What needs to be done:
Only the lines below, from the one with "the handler returns" through the one with "destruct s; simpl in *;", are to be written out, exactly.

Dataset entries
Lemma move_atomicity_witness :
  let self := mk_self "DP-1" false in
  let w := mk_world [Registry.mk_workspace 4 true false] [] in
  In 9 (Registry.iterate
          (buttons (snd (on_move_workspace (py := ascii_interpreter)
              self (mk_event ["9"; "DP-1"]) w))))
  /\
  ~ In 4 (Registry.iterate
            (buttons (snd (on_move_workspace (py := ascii_interpreter)
                self (mk_event ["4"; "DP-2"]) w)))).
Proof.
  cbv zeta. split.
  - destruct (move_atomicity (py := ascii_interpreter)
      (mk_self "DP-1" false) (mk_event ["9"; "DP-1"])
                (mk_world [Registry.mk_workspace 4 true false] []) 9
                eq_refl eq_refl) as [_ [Harrive _]].
    exact (proj2 (Harrive eq_refl)).
  - destruct (move_atomicity (py := ascii_interpreter)
      (mk_self "DP-1" false) (mk_event ["4"; "DP-2"])
                (mk_world [Registry.mk_workspace 4 true false] []) 4
                eq_refl eq_refl) as [_ [_ [Hleave _]]].
    apply Hleave; [discriminate | reflexivity].
Defined.

(** C6. Arity guard: an event of any of the six handled signals whose number
    of fields differs from the documented arity of its signal is dropped:
    the handler returns at once, the Registry is not touched and nothing is
    sent over the connection (the world is the same, trace included). *)
Theorem arity_guard {py : Interpreter} self connection s event w :
  length (data event) <> arity s ->
  handler self connection s event w = (Returned tt, w).
Proof.
  intro H.
  destruct s; simpl in *;
    unfold on_workspace, on_monitor, on_create_workspace,
      on_destroy_workspace, on_move_workspace, on_urgent;
    match goal with
    | |- context [(?a =? ?b)%nat] => destruct (Nat.eqb_spec a b)
    end; solve [contradiction | reflexivity].
Qed.

Lemma arity_guard_witness :
  let w := mk_world [Registry.mk_workspace 3 false false] [] in
  handler (py := ascii_interpreter)
      (mk_self "DP-1" false) unreachable urgent_signal
    (mk_event ["abc"; "extra"]) w = (Returned tt, w)
  /\
  handler (py := ascii_interpreter)
      (mk_self "DP-1" false) unreachable destroyworkspacev2
    (mk_event ["3"]) w = (Returned tt, w).
Proof.
  cbv zeta. split.
  - apply (arity_guard (py := ascii_interpreter)
      (mk_self "DP-1" false) unreachable urgent_signal
             (mk_event ["abc"; "extra"])).
    simpl. lia.
  - apply (arity_guard (py := ascii_interpreter)
      (mk_self "DP-1" false) unreachable destroyworkspacev2
             (mk_event ["3"])).
    simpl. lia.
Defined.

(** C9. User-driven actions: "next" and "previous" send
    [batch/dispatch workspace e+1] and [batch/dispatch workspace e-1] when
    the empty-scroll flag is false, [batch/dispatch workspace +1] and
    [batch/dispatch workspace -1] when it is true; a click on the button of
    id [n] sends [batch/dispatch workspace n], [n] written in decimal (as
    for 7 and -99). None of them touches the Registry. *)
Theorem user_actions_dispatch monitor connection w n :
  snd (do_action_next (mk_self monitor false) connection w) =
    after w [Sent "batch/dispatch workspace e+1"] /\
  snd (do_action_previous (mk_self monitor false) connection w) =
    after w [Sent "batch/dispatch workspace e-1"] /\
  snd (do_action_next (mk_self monitor true) connection w) =
    after w [Sent "batch/dispatch workspace +1"] /\
  snd (do_action_previous (mk_self monitor true) connection w) =
    after w [Sent "batch/dispatch workspace -1"] /\
  snd (do_button_clicked connection n w) =
    after w [Sent ("batch/dispatch workspace " ++ Py.str_int n)] /\
  snd (do_button_clicked connection 7 w) =
    after w [Sent "batch/dispatch workspace 7"] /\
  snd (do_button_clicked connection (-99) w) =
    after w [Sent "batch/dispatch workspace -99"].
Proof.
  unfold do_action_next, do_action_previous, do_button_clicked,
    send_command, bind, emit, after; simpl.
  repeat split;
    match goal with
    | |- context [connection ?c] => destruct (connection c)
    end; reflexivity.
Qed.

Answer area:
    the handler returns at once, the Registry is not touched and nothing is
    sent over the connection (the world is the same, trace included). *)
Theorem arity_guard {py : Interpreter} self connection s event w :
  length (data event) <> arity s ->
  handler self connection s event w = (Returned tt, w).
Proof.
  intro H.
  destruct s; simpl in *;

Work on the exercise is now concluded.